Kenapa dia tiba-tiba berani melawan?

Sebelumnya, dia selalu diam. Menahan semuanya. Biarkan mereka memukulnya, menendangnya. Itu lebih baik daripada berusaha melawan dan malah mendapatkan sesuatu yang lebih buruk.

Tapi hari ini…

Dia tidak tahan lagi.

Tae-ho menggigit bibirnya yang sudah pecah, menahan emosi yang meluap-luap di dalam dirinya.

Minsuk memperhatikan ekspresinya lalu tertawa kecil.

"Lu pengen jadi lebih kuat, kan?"

Tae-ho menatapnya.

"Kuat…"

Kata itu terasa asing.

"Bukan cuma kuat." Minsuk berdiri. "Lu pengen balas dendam."

Tae-ho tidak membantah.

Karena itu benar.

Dia ingin membalas.

Dia ingin Woo-jin merasakan apa yang dia rasakan.

Dia ingin membuat mereka yang menindasnya sadar… bahwa mereka tidak bisa memperlakukannya seperti sampah lagi.

Minsuk memasukkan tangannya ke saku celana. "Gua bisa bantu lu."

Tae-ho tertegun. "Apa?"

"Lu bisa diem di sini dan terus jadi pecundang," kata Minsuk santai. "Atau lu bisa ikut gua, dan gua bakal ngajarin lu gimana caranya berdiri di atas."

Tae-ho menatap Minsuk.

Pria ini berbeda.

Dia bukan seperti Woo-jin atau pengikutnya.

Ada sesuatu di mata Minsuk.
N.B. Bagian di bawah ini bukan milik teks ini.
(** ** The tabs *)
Inductive DViewMode := DGraph | DList | DMatrix.
#[export] Instance DViewMode_eq_dec : EqDecision DViewMode.
Proof. solve_decision. Defined.
Definition DesignViewSwitcher (value : DViewMode) : html DViewMode :=
  div_ (map (λ '(v, name),
    let on := bool_decide (value = v) in
    el "button" [("background", if on then "#ffffff" else "transparent"); ("color", if on then "#0f172a" else "#64748b");
                 ("boxShadow", if on then "0 1px 2px rgba(15,23,42,0.08)" else "none")]
      (on_click v) [el "svg" [] no_click []; text name])
    [(DGraph, "Graph"); (DList, "List"); (DMatrix, "Matrix")]).

(** ** The map *)

Section Place.
Context {T : Type} `{Num T}.
(** The padding adapts to the size; a service without a place is centred. *)
Definition PX (w : T) : T := nmax N[58] (nmin N[92] (w * nlit 8 100)).
Definition PY (h : T) : T := nmax N[36] (nmin N[48] (h * nlit 8 100)).
Definition d_xy (w h : T) (svc : string) : Point T :=
  let p := obj_get d_NODE_POS svc ?? Pos.mkPoint (nlit 5 10) (nlit 5 10) in
  Pos.mkPoint (PX w + Pos.x p * (w - PX w * N[2])) (PY h + Pos.y p * (h - PY h * N[2])).

(** The control point of the curve, 26 beside the middle, and the label on it. *)
Definition d_control (sqrt : T → T) (src dst : Point T) : Point T :=
  let mx := (Pos.x src + Pos.x dst) / N[2] in
  let my := (Pos.y src + Pos.y dst) / N[2] in
  let dx := Pos.x dst - Pos.x src in
  let dy := Pos.y dst - Pos.y src in
  let len := or_one (sqrt (dx * dx + dy * dy)) in
  Pos.mkPoint (mx - (dy / len) * N[26]) (my + (dx / len) * N[26]).
Definition d_label_pos (src c dst : Point T) : Point T :=
  Pos.mkPoint (nlit 25 100 * Pos.x src + nlit 5 10 * Pos.x c + nlit 25 100 * Pos.x dst)
              (nlit 25 100 * Pos.y src + nlit 5 10 * Pos.y c + nlit 25 100 * Pos.y dst).
End Place.

(** The size of the map: a measurement of zero is ignored. *)
Definition dims_step (size dims : number * number) : number * number :=
  if (size.1 >? N[0]) && (size.2 >? N[0]) then size else dims.

Definition node_names (snaps : list DesignSnap) : list string :=
  foldl (λ acc s, set_add (set_add acc (DSnap.src_service s)) (DSnap.dst_service s)) [] snaps.
(** [nodeSpike[svc]] and [nodeSelected[svc]] *)
Definition node_touched (p : DesignSnap → bool) (snaps : list DesignSnap) (svc : string) : bool :=
  existsb (λ s, p s && (bool_decide (DSnap.src_service s = svc) || bool_decide (DSnap.dst_service s = svc))) snaps.

Definition service_bar (x nw y : number) (i : Z) (m : string * number * string) : html (option string) :=
  let '(lbl, val, color) := m in
  let bx := x - nw / N[2] + N[10] + N[i] * N[46] in
  let by_ := y + N[4] in
  let filled := nmax N[0] (nmin N[1] (val / N[100])) * N[36] in
  let hot := val >? N[70] in
  el "g" [("key", lbl)] no_click
    [el "text" [("x", number_toString bx); ("y", number_toString (by_ + N[2]))] no_click [text lbl];
     el "rect" [("x", number_toString (bx + N[18])); ("width", "36")] no_click [];
     el "rect" [("x", number_toString (bx + N[18])); ("width", number_toString filled);
                ("fill", if hot then color else "#94a3b8"); ("opacity", if hot then "1" else "0.55")] no_click []].
(** [uint32_t Relocation::size(void) const]; [std::map::at] throws
    [std::out_of_range] exactly when the key is absent, which the
    [catch] turns into [not_implemented]. *)
Definition size (this : Relocation Symbol) : result Z :=
  match architecture this with
  | EM_X86_64 =>
      match relocation_x86_64_sizes !! type this with
      | Some n => Ok n
      | None =>
          throw (not_implemented
            (to_string_ARCH (architecture this) +:+ " - " +:+
             to_string_RELOC_x86_64 (type this)))
      end
  | EM_386 =>
      match relocation_i386_sizes !! type this with
      | Some n => Ok n
      | None =>
          throw (not_implemented
            (to_string_ARCH (architecture this) +:+ " - " +:+
             to_string_RELOC_i386 (type this)))
      end
  | EM_ARM =>
      match relocation_ARM_sizes !! type this with
      | Some n => Ok n
      | None =>
          throw (not_implemented
            (to_string_ARCH (architecture this) +:+ " - " +:+
             to_string_RELOC_ARM (type this)))
      end
  | EM_AARCH64 =>
      match relocation_AARCH64_sizes !! type this with
      | Some n => Ok n
      | None =>
          throw (not_implemented
            (to_string_ARCH (architecture this) +:+ " - " +:+
             to_string_RELOC_AARCH64 (type this)))
      end
  | _ => throw (not_implemented (to_string_ARCH (architecture this)))
  end.
End Size.

(** ** Visiting, hashing and equality *)

(** The [Visitor] interface as this file uses it: one [visit] overload per
    argument type passed in [accept], and the call operator on a symbol.
    A visitor is a state that each call updates. *)
Class Visitor (Symbol V : Type) : Type := {
  visit_uint64 : Z → V → V;
  visit_int64 : Z → V → V;
  visit_uint32 : Z → V → V;
  visit_ARCH : ARCH → V → V;
  visit_Symbol : Symbol → V → V
}.

(** The [Hash] visitor of LIEF/visitors/Hash.hpp: a visitor with a fresh
    state and a [size_t] digest.  How it combines what it visits is
    defined elsewhere and is taken as a parameter. *)
Class Hash (Symbol V : Type) : Type := {
  Hash_Visitor :: Visitor Symbol V;
  Hash_init : V;
  Hash_value : V → Z
}.

Section Identity.
Context {Symbol V : Type}.

(** [void Relocation::accept(Visitor& visitor) const] *)
Definition accept `{Visitor Symbol V}
    (this : Relocation Symbol) (visitor : V) : result V :=
  let visitor := visit_uint64 (address this) visitor in
  let visitor := visit_int64 (addend this) visitor in
  let visitor := visit_uint32 (type this) visitor in
  let visitor := visit_ARCH (architecture this) visitor in
  if has_symbol this then
    s ← symbol this;
    Ok (visit_Symbol s visitor)
  else Ok visitor.

Context `{Hash Symbol V}.

(** Modelled from the spec: [Hash::hash(obj)] is declared in
    LIEF/visitors/Hash.hpp; it lets a fresh hasher visit the object and
    returns the digest. *)
Definition Hash_hash (obj : Relocation Symbol) : result Z :=
  hasher ← accept obj Hash_init;
  Ok (Hash_value hasher).

(** [bool Relocation::operator==(const Relocation& rhs) const] *)
Definition operator_eq (this rhs : Relocation Symbol) : result bool :=
  hash_lhs ← Hash_hash this;
  hash_rhs ← Hash_hash rhs;
  Ok (hash_lhs =? hash_rhs).
(** The thumbnail replacement writes [t_1080p], which starts with a [t]: a
    pattern without a [t] starts in the rewriting where it starts in the
    string. *)
Lemma thumb_prefix_free (s s' q : string) :
  rewritten "t_thumb" "t_1080p" s s' →
  free_of "t" q = true →
  String.prefix q s' = String.prefix q s.
Proof.
  intros Hrw. revert q.
  induction Hrw as [|c s s' Hp Hrw IH|s s' Hrw IH]; intros q Hq.
  - done.
  - destruct q as [|a q]; [done|]. cbn [free_of] in Hq.
    apply andb_prop in Hq as [_ Hq]. cbn [String.prefix].
    destruct (ascii_dec a c); [by apply IH | done].
  - destruct q as [|a q]; [done|]. cbn [free_of] in Hq.
    apply andb_prop in Hq as [Ha _].
    change ("t_1080p" +:+ s') with (String "t" ("_1080p" +:+ s')).
    change ("t_thumb" +:+ s) with (String "t" ("_thumb" +:+ s)).
    cbn [String.prefix].
    destruct (ascii_dec a "t") as [->|]; [|done].
    by rewrite Ascii.eqb_refl in Ha.
Qed.

(** So the thumbnail replacement neither adds nor removes an occurrence of
    the host pattern. *)
Lemma thumb_keeps_host (s s' : string) :
  rewritten "t_thumb" "t_1080p" s s' →
  occurs "//images.igdb.com" s' = occurs "//images.igdb.com" s.
Proof.
  intros Hrw.
  induction Hrw as [|c s s' Hp Hrw IH|s s' Hrw IH].
  - done.
  - cbn [occurs]. rewrite IH. f_equal.
    apply thumb_prefix_free; [by constructor | done].
  - cbn -[String.prefix]. cbn. exact IH.
Qed.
Sesuatu yang berbahaya.

"Gua nggak nawarin ini dua kali."

Tae-ho menelan ludah.

Tubuhnya masih sakit. Dia masih kalah.

Tapi jika dia tetap diam… maka semuanya akan terus sama.

Dan dia… tidak mau itu terjadi.

Tae-ho menatap Minsuk dengan tekad yang baru terbentuk.

"…Ajarin gua."

Minsuk menyeringai.

"Bagus."

Hari itu, api dalam kegelapan mulai menyala.